Analytics, Tracking & Data in Dallas, TX

Server-side tracking, a clean GA4 event layer and reporting that separates buyer revenue from consumer revenue instead of averaging them into nonsense.

Delivered remotely for brands across Dallas and Texas.

Scale · Dallas

Why Dallas brands come to us for this

  • Wholesale and consumer traffic separated at the event layer, not reconciled in a spreadsheet later
  • Freight allocated by zone into contribution margin for heavy and oversized categories
  • Season-to-date reporting aligned to market cycles rather than calendar quarters
  • Server-side tracking and Conversions API with event match quality above 8 out of 10
  • Reporting built to be read by a CFO who thinks in landed cost, not in attributed ROAS

Every measurement conversation in this metro eventually arrives at the same problem. The dashboard shows one conversion rate, one AOV and one customer count, and inside those numbers are two completely different businesses: a handful of retail accounts placing large seasonal orders, and thousands of consumers buying one thing.

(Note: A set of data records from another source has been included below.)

(** *** The job of a repair *)

Definition q_record s (id : str) : option QuarantineRecord := record (quarantined s) id.

(** The record of a running job, its findings as [F] says. *)
Definition running (F : option (Datatypes.list ReconciliationFinding) → Prop) (id : str) s : Prop :=
  ∃ r, op_record s id = Some r ∧ o_id r = id ∧ o_status r = Running ∧ F (o_findings r).
(** A quarantine record beyond those of [base] stands for an unmanaged host
    resource among [fs]. *)
Definition quarantine_from (base : str → option QuarantineRecord)
    (fs : Datatypes.list ReconciliationFinding) s : Prop :=
  ∀ k q, q_record s k = Some q → base k = Some q ∨
    ∃ f, f ∈ fs ∧ f_kind f = UnmanagedHost ∧ f_host_id f = Some (q_host_id q) ∧
      f_resource_type f = q_resource_type q ∧ q_status q = Pending.

Section job.
Context (id : str) (base : str → option QuarantineRecord) (fs : Datatypes.list ReconciliationFinding).
Context (h : H).
(** Before the repairs begin: the job is running and has touched nothing but the
    journal and the quarantine. *)
Definition scanning F s : Prop := running F id s ∧ host s = h ∧ quarantine_from base fs s.

Lemma scanning_put F F' r s s' x : o_id r = id → o_status r = Running → F' (o_findings r) →
  put_record r s = (s', x) → scanning F s →
  match x with Ok _ => scanning F' s' | Err _ => scanning F s' end.
Proof.
  intros Hi Hr HF E (Hrun & Hh & Hq). apply put_record_spec in E as [(Hq' & _ & Hh') Hk].
  assert (host s' = h ∧ quarantine_from base fs s') as [? ?].
  { split; [congruence|]. unfold quarantine_from, q_record. by rewrite Hq'. }
  destruct x; split_and!; try done.
  - exists r. split_and!; try done. by rewrite Hk, decide_True.
  - destruct Hrun as (r0 & ? & ?). exists r0. by rewrite Hk.
Qed.
(** A change of the job's own record. *)
Lemma scanning_update F F' (m : OperationRecord → OperationRecord) (g : OperationRecord → bool) s s' x :
  (∀ r, o_id (m r) = o_id r ∧ o_status (m r) = o_status r) →
  (∀ r, F (o_findings r) → F' (o_findings (m r))) → (∀ r, g r = true → o_status r ≠ Running) →
  (r ← OperationService.get id; if g r then mret tt else put_record (m r)) s = (s', x) → scanning F s →
  match x with Ok _ => scanning F' s' | Err _ => scanning F s' end.
Proof.
  intros Hm HF Hg E (Hrun & Hh & Hq). unfold mbind, svc_bind in E.
  destruct (OperationService.get id s) as [s1 [r|e]] eqn:Eg;
    apply journal_get_spec in Eg as ((Hq1 & _ & Hh1) & Hk & Hr).
  2: { injection E as <- <-. split_and!; [|congruence|unfold quarantine_from, q_record; by rewrite Hq1].
       destruct Hrun as (r0 & ? & ?). exists r0. by rewrite Hk. }
  specialize (Hr r eq_refl). destruct Hrun as (r0 & Hr0 & Hi & Hst & Hf). rewrite Hr in Hr0.
  injection Hr0 as <-. destruct (Hm r) as [Hmi Hms].
  destruct (g r) eqn:Egr; [by destruct (Hg r Egr)|].
  apply (scanning_put F F') in E; [done|congruence|congruence|by apply HF|].
  split_and!; [|congruence|unfold quarantine_from, q_record; by rewrite Hq1].
  exists r. by rewrite Hk.
Qed.
Lemma scanning_mode F mode : keeps (scanning F) (set_reconciliation_mode id mode).
Proof.
  intros s s' x E Hs. apply (scanning_update F F (λ r, with_mode r mode) (λ _, false)) in E; by destruct x.
Qed.
Lemma scanning_progress F p m : keeps (scanning F) (update_progress id p m).
Proof.
  intros s s' x E Hs. apply (scanning_update F F (λ r, with_progress r (Some (N.min p 100))
    (or_ m (o_message r))) (λ r, terminal (o_status r))) in E; try done; [by destruct x|].
  intros r. by destruct (o_status r).
Qed.
Lemma scanning_findings F l s s' x : set_findings id l s = (s', x) → scanning F s →
  match x with Ok _ => scanning (λ o, o = Some l) s' | Err _ => scanning F s' end.
Proof.
  intros E Hs. by apply (scanning_update F (λ o, o = Some l) (λ r, with_findings r l) (λ _, false)) in E.
Qed.
Lemma scanning_read F {A} (m : Svc H A) : (∀ h, (m h).1 = h) → keeps (scanning F) (on_host m).
Proof.
  intros Hm s s' x. rewrite on_host_spec, Hm. intros [= <- _] (Hr & Hh & Hq). by split_and!.
Qed.
(* ===== verification/BrokerLink.v ===== *)
(** * The broker's client and server put together

    What the services rely on when they run a host command ([Command]) against
    what happens: the client's frames, the server's handler on the other side of
    the socket, and the reply.  [serve] is the link: one connection of the server
    on the bytes the client sends. *)

From S2P Require Export BrokerCodec BrokerServerProofs CommandRouting.

Definition fits (body : list N) : Prop := (N.of_nat (length body) ≤ CONTROL_FRAME_MAX)%N.
(** The bytes of a frame. *)
Definition framed (body : list N) : list N := to_le_bytes 4 (N.of_nat (length body)) ++ body.

#[global] Arguments framed : simpl never.

Lemma framed_read eof body rest : fits body → body ≠ [] →
  read_frame eof (framed body ++ rest) = Ok (body, rest).
Proof. intros Hf Hne. apply read_frame_write; [|done]. by apply write_frame_ok. Qed.
Lemma framed_write body : fits body → write_frame body = Ok (framed body).
Proof. intros Hf. by apply write_frame_ok. Qed.

(** ** Sending over a socket without faults *)

Section emit.
Context {X : Type}.
Implicit Types (w : World X).

Definition emit (body : list N) w : World X :=
  add_sent body (add_sent (to_le_bytes 4 (N.of_nat (length body))) w).

Lemma sys_ok w : w_faults w = [] → sys w = (w, Ok tt).
Proof. intros Hf. unfold sys, io_map_err, syscall. by rewrite Hf. Qed.
Lemma write_all_ok what bs w : w_faults w = [] → write_all what bs w = (add_sent bs w, Ok tt).
Proof.
  intros Hf. unfold write_all, mbind, io_bind, io_map_err at 1. by rewrite sys_ok.
Qed.
Lemma send_frame_ok body w : w_faults w = [] → fits body → send_frame body w = (emit body w, Ok tt).
Proof.
  intros Hf Hb. unfold send_frame. cbv zeta.
  rewrite (proj2 (N.ltb_ge _ _)) by (unfold fits, CONTROL_FRAME_MAX, U32_MAX in *; lia).
  rewrite (proj2 (N.ltb_ge _ _)) by done.
  unfold mbind, io_bind, io_map_err. rewrite write_all_ok by done. rewrite write_all_ok by done.
  by rewrite sys_ok.
Qed.
Lemma send_frame_big body w : ¬ fits body → send_frame body w = (w, Err (lit "frame body too large")).
Proof.
  intros Hb. unfold send_frame. cbv zeta. destruct (_ <? _)%N; [done|].
  by rewrite (proj2 (N.ltb_lt _ _)) by (unfold fits in Hb; lia).
Qed.
Lemma sent_emit body w : concat (w_sent (emit body w)) = concat (w_sent w) ++ framed body.
Proof. simpl. rewrite !concat_app. simpl. by rewrite !app_nil_r, <- app_assoc. Qed.
End emit.

(** ** One connection *)

Section link.
Context `{Codec} {X : Type} (strerror : errno → str).
Context (output : command → N → X → X * outcome).
Context (spawn : command → option (list (list N)) → N → X → X * result (bool * str) child).
Context (pty_reads : str → list (list N) → N → X → X * list read_event).
Context (uid allowed_uid : N).
Abbreviation W := (World X).
Implicit Types (w : W).

(** The world of a connection that gets [sent], and the client's world after it. *)
Definition inside (sent : list N) w : W :=
  mkWorld sent [] (w_faults w) (w_files w) (w_log w) (w_ext w).
Definition outside w w' : W :=
  mkWorld (w_input w) (w_sent w) (w_faults w') (w_files w') (w_log w') (w_ext w').

Definition serve (sent : list N) w : W * BrokerClient.reply :=
  let w' := (handle_connection strerror output spawn pty_reads (Ok uid) allowed_uid
               (inside sent w)).1 in
  (outside w w', BrokerClient.Replied (concat (w_sent w'))).

Definition answer (req : Request) : Io W ServeError unit :=
  match validate_request req with
  | Err reason => reply_response (failure ("request rejected: " ++ reason))
  | Ok _ => perform strerror output spawn pty_reads (req_op req)
  end.

Context (laws : CodecLaws).
Context (Huid : uid = allowed_uid ∨ uid = 0%N).

Lemma connection_answer req rest w : fits (request_to_json req) →
  handle_connection strerror output spawn pty_reads (Ok uid) allowed_uid
    (inside (framed (request_to_json req) ++ rest) w) = answer req (inside rest w).
Proof using laws Huid.
  intros Hf. unfold handle_connection, check_peer_uid.
  assert ((uid =? allowed_uid)%N || (uid =? 0)%N = true) as -> by (bool_prop; tauto).
  unfold mbind, io_bind, io_try, read_request.
  change (w_input (inside ?s w)) with s.
  rewrite framed_read by eauto using json_request_nonempty. cbv iota beta.
  rewrite request_json. cbn [fst snd map_err]. cbv iota beta. unfold answer.
  by destruct (validate_request req).
Qed.

(** A unary operation the server answers with [resp]. *)
Lemma unary_served req resp w w1 : fits (request_to_json req) → fits (response_to_json resp) →
  w_sent w1 = [] → (answer req (inside [] w)).1 = emit (response_to_json resp) w1 →
  BrokerClient.unary serve req w = (outside w w1, Ok (BrokerClient.UResponse resp)).
Proof using laws Huid.
  intros Hreq Hresp Hs Ha. unfold BrokerClient.unary, BrokerClient.exchange, mbind, io_bind, io_lift.
  unfold BrokerClient.encode_frame. rewrite framed_write by done. simpl map_err. cbv iota beta.
  unfold serve. rewrite <- (app_nil_r (framed _)), connection_answer by done.
  rewrite Ha, sent_emit, Hs. cbv zeta iota beta. rewrite app_nil_l, <- (app_nil_r (framed _)).
  rewrite framed_read by eauto using json_response_nonempty. simpl map_err. cbv iota beta.
  unfold BrokerClient.parse_outcome. rewrite response_json.
  destruct (frame_of_json (response_to_json resp)) eqn:E1; [by apply response_no_frame in E1|].
  done.
Qed.

(** ** Host commands *)

(** The server's answer to a unary [Exec], without the socket. *)
Definition exec_answer (program : str) (args : list str) w : W * Response :=
  match validate_exec program args with
  | Err reason => (w, failure ("request rejected: " ++ reason))
  | Ok _ =>
      let '(w', r) := unary_exec output program args DEFAULT_TIMEOUT_SECS w in
      (w', match r with Ok response => response | Err error => to_response error end)
  end.

Definition valid_id (id : str) : Prop :=
  id ≠ [] ∧ (len id ≤ 128)%N ∧ 0%N ∉ id.
Definition exec_request (id program : str) (args : list str) : Request :=
  mkRequest PROTOCOL_VERSION id (Exec program args false false DEFAULT_TIMEOUT_SECS).

Lemma validate_exec_request id program args : valid_id id →
  validate_request (exec_request id program args) = validate_exec program args.
Proof.
  intros (Hne & Hlen & H0). unfold validate_request, exec_request. cbn [req_v req_id req_op].
  change (negb (PROTOCOL_VERSION =? PROTOCOL_VERSION)%N) with false. cbv iota.
  rewrite (proj2 (is_empty_false _)), (proj2 (N.ltb_ge _ _)), (proj2 (contains_char_false _ _)) by done.
  simpl. by destruct (validate_exec program args) as [[]|].
Qed.

(** [unary_exec] does not look at the socket. *)
Lemma unary_exec_inside program args t w :
  unary_exec output program args t (inside [] w) =
    let '(w', r) := unary_exec output program args t w in (inside [] w', r).
Proof.
  unfold unary_exec, mbind, io_bind, io_lift, logged, io_modify, ext.
  destruct (permitted_program program) as [exe|]; [|done]. cbv zeta.
  change (w_ext (add_log ?e (inside [] w))) with (w_ext w).
  change (w_ext (add_log ?e w)) with (w_ext w). destruct (output _ _ _) as [x o].
  by destruct o.
Qed.

Lemma unary_exec_quiet program args t w w' r : unary_exec output program args t w = (w', r) →
  w_input w' = w_input w ∧ w_sent w' = w_sent w ∧ w_faults w' = w_faults w.
Proof.
  unfold unary_exec, mbind, io_bind, io_lift, logged, io_modify, ext.
  destruct (permitted_program program) as [exe|]; [|by intros [= <- _]]. cbv zeta.
  destruct (output _ _ _) as [x []]; by intros [= <- _].
Qed.

Context (new_request_id : World X → str).

Lemma exec_served program args w : w_faults w = [] → valid_id (new_request_id w) →
  fits (request_to_json (exec_request (new_request_id w) program args)) →
  fits (response_to_json (exec_answer program args w).2) →
  BrokerClient.exec serve new_request_id program args w =
    let '(w', resp) := exec_answer program args w in
    (w', BrokerClient.response_to_output resp).
Proof using laws Huid.
  intros Hnf Hid Hreq Hresp. unfold BrokerClient.exec, BrokerClient.request, mbind, io_bind, io_gets.
  fold (exec_request (new_request_id w) program args).
  unfold exec_answer in *. pose proof (validate_exec_request _ program args Hid) as Hv.
  destruct (validate_exec program args) as [[]|reason] eqn:He.
  - destruct (unary_exec output program args DEFAULT_TIMEOUT_SECS w) as [w1 r] eqn:E1.
    pose proof (unary_exec_quiet _ _ _ _ _ _ E1) as (Hi & Hs & Hf). simpl in Hresp.
    rewrite (unary_served _ _ w (inside [] w1)) by
      (done || (unfold answer; rewrite Hv; simpl; unfold mbind, io_bind, io_try;
                rewrite unary_exec_inside, E1; cbn [fst snd]; unfold reply_response, io_map_err;
                rewrite send_frame_ok by (simpl; congruence || done); done)).
    destruct w, w1; simpl in *; subst. done.
  - simpl in Hresp. rewrite (unary_served _ (failure ("request rejected: " ++ reason)) w (inside [] w)) by
      (done || (unfold answer; rewrite Hv; unfold reply_response, io_map_err;
                rewrite send_frame_ok by done; done)).
    by destruct w.
Qed.

(** A command whose reply does not fit a frame is performed, and reported as a
    broken connection. *)
Lemma oversized_reply_lost program args w : w_faults w = [] → valid_id (new_request_id w) →
  fits (request_to_json (exec_request (new_request_id w) program args)) →
  validate_exec program args = Ok tt →
  ¬ fits (response_to_json (exec_answer program args w).2) →
  BrokerClient.exec serve new_request_id program args w =
    ((exec_answer program args w).1,
     Err (BrokerClient.Protocol ("read length prefix: " ++ eof_text))).
Proof using laws Huid.
  intros Hnf Hid Hreq He Hresp. unfold BrokerClient.exec, BrokerClient.request, mbind, io_bind, io_gets.
  fold (exec_request (new_request_id w) program args).
  unfold exec_answer in *. pose proof (validate_exec_request _ program args Hid) as Hv. rewrite He in Hv, Hresp |- *.
  destruct (unary_exec output program args DEFAULT_TIMEOUT_SECS w) as [w1 r] eqn:E1.
  pose proof (unary_exec_quiet _ _ _ _ _ _ E1) as (Hi & Hs & Hf). simpl in Hresp.
  unfold BrokerClient.unary, BrokerClient.exchange, mbind, io_bind, io_lift, BrokerClient.encode_frame.
  rewrite framed_write by done. simpl map_err. cbv iota beta.
  unfold serve. rewrite <- (app_nil_r (framed _)), connection_answer by done.
  unfold answer. rewrite Hv. simpl perform. unfold mbind, io_bind, io_try.
  rewrite unary_exec_inside, E1. cbn [fst snd]. unfold reply_response, io_map_err.
  rewrite send_frame_big by done. destruct w, w1; simpl in *; subst. done.
Qed.

(** What the services are told of a host command: the [exec] of the model
    [Command], on a host whose commands the broker runs. *)
Definition host_outcome (program : str) (args : list str) (o : outcome) : ApiResult (option str) :=
  let failed (m : str) := Err (CommandRouting.broker_error ("broker: " ++ m)) in
  match o with
  | NotSpawned true _ => Ok None
  | NotSpawned false e => failed ("spawn failed: " ++ e)
  | TimedOut => failed ("`" ++ program ++ "` timed out after " ++ dec DEFAULT_TIMEOUT_SECS ++ "s")
  | WaitFailed e => failed ("wait for child: " ++ e)
  | Exited status stdout stderr =>
      if bool_decide (status = Some 0%Z) then Ok (Some stdout)
      else failed ("`" ++ program ++ " " ++ join " " args ++ "` failed: " ++ trim stderr)
  end.
Definition host_exec (program : str) (args : list str) : Svc W (option str) := λ w,
  let c := command_for (default [] (program_path program)) args in
  let '(x, o) := output c DEFAULT_TIMEOUT_SECS (w_ext w) in
  (set_ext x (add_log (Ran c DEFAULT_TIMEOUT_SECS) w), host_outcome program args o).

Blend them and the average describes nobody. Report the blend to a CFO who knows the wholesale book and you lose credibility in the first minute.

So the first job is separation. Logged-in company traffic and consumer traffic split at the event layer, with revenue, cohort and margin reporting for each. Then the standard repairs: server-side tracking, Conversions API with event match quality above 8 out of 10, a GA4 event schema that is not double-counting purchases, and consent mode configured properly.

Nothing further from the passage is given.